→ What to work on: Start at the line in the entries below that contains "Theorem obj_indices_in_range rings", stop at the line that contains "forall n line, nth_error", and output exactly the lines in that span, both ends included.

→ Stored data:
______

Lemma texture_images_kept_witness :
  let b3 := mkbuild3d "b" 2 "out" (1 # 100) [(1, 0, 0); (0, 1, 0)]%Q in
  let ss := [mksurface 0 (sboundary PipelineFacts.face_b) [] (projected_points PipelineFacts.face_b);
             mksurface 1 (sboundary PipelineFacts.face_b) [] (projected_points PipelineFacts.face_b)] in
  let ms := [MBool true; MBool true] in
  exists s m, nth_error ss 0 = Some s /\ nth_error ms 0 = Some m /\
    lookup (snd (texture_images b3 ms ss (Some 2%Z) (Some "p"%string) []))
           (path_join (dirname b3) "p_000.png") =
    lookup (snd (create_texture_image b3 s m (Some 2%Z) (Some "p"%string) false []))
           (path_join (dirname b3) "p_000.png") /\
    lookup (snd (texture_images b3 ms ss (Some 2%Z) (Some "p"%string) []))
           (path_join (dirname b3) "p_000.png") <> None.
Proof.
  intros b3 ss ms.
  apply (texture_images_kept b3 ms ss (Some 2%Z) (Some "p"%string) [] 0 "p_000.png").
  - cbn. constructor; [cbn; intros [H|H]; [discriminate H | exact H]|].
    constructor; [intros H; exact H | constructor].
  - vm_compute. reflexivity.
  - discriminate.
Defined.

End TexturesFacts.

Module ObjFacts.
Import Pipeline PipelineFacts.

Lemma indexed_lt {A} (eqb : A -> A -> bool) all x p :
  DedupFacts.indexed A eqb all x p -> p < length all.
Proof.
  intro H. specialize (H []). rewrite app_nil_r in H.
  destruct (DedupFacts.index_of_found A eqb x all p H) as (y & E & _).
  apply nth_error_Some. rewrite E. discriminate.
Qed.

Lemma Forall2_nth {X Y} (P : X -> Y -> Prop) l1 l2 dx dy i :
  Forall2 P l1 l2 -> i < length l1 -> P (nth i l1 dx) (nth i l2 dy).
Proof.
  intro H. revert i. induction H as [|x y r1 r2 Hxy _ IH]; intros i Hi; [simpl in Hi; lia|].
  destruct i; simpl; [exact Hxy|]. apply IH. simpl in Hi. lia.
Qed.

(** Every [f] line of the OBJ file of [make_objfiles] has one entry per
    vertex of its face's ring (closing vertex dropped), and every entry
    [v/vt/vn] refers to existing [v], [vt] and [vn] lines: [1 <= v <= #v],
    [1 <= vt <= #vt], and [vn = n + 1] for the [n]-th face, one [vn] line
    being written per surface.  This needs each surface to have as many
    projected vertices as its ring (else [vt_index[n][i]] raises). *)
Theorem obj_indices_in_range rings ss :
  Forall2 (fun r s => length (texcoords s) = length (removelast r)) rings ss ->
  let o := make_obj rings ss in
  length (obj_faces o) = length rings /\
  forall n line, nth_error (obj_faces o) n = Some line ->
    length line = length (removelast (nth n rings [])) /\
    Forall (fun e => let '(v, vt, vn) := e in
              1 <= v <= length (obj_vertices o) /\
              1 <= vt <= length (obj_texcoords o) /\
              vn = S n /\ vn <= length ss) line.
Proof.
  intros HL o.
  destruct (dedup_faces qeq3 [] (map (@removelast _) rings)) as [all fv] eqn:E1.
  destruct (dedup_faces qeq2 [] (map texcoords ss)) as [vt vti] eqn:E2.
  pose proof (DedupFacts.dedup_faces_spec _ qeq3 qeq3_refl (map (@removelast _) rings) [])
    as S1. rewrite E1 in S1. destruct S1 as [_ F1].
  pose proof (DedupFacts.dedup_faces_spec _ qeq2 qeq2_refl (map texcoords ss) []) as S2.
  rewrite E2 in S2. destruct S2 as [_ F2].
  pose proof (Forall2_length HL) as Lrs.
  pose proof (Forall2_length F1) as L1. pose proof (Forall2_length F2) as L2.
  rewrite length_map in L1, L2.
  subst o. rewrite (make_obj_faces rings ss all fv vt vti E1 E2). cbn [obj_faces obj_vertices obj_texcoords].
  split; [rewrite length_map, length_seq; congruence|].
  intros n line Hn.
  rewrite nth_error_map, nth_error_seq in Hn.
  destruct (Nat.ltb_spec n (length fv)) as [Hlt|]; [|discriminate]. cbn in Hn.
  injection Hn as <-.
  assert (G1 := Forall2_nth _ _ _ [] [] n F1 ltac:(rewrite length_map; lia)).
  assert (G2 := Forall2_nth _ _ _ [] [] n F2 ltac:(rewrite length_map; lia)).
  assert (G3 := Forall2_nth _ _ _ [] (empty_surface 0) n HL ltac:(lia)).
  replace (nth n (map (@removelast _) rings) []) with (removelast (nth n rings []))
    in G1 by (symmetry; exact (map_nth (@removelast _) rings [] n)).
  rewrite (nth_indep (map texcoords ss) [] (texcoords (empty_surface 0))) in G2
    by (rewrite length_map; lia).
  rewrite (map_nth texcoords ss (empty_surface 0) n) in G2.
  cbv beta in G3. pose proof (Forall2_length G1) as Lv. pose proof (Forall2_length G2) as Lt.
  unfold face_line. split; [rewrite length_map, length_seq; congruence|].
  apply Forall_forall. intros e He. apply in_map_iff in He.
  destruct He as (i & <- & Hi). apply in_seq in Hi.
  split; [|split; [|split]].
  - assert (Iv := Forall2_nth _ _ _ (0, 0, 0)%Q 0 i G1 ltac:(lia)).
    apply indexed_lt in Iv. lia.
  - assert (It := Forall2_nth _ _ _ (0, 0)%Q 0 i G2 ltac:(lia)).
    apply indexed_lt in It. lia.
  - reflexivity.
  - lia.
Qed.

______

→ Solution for this exercise:
Theorem obj_indices_in_range rings ss :
  Forall2 (fun r s => length (texcoords s) = length (removelast r)) rings ss ->
  let o := make_obj rings ss in
  length (obj_faces o) = length rings /\
  forall n line, nth_error (obj_faces o) n = Some line ->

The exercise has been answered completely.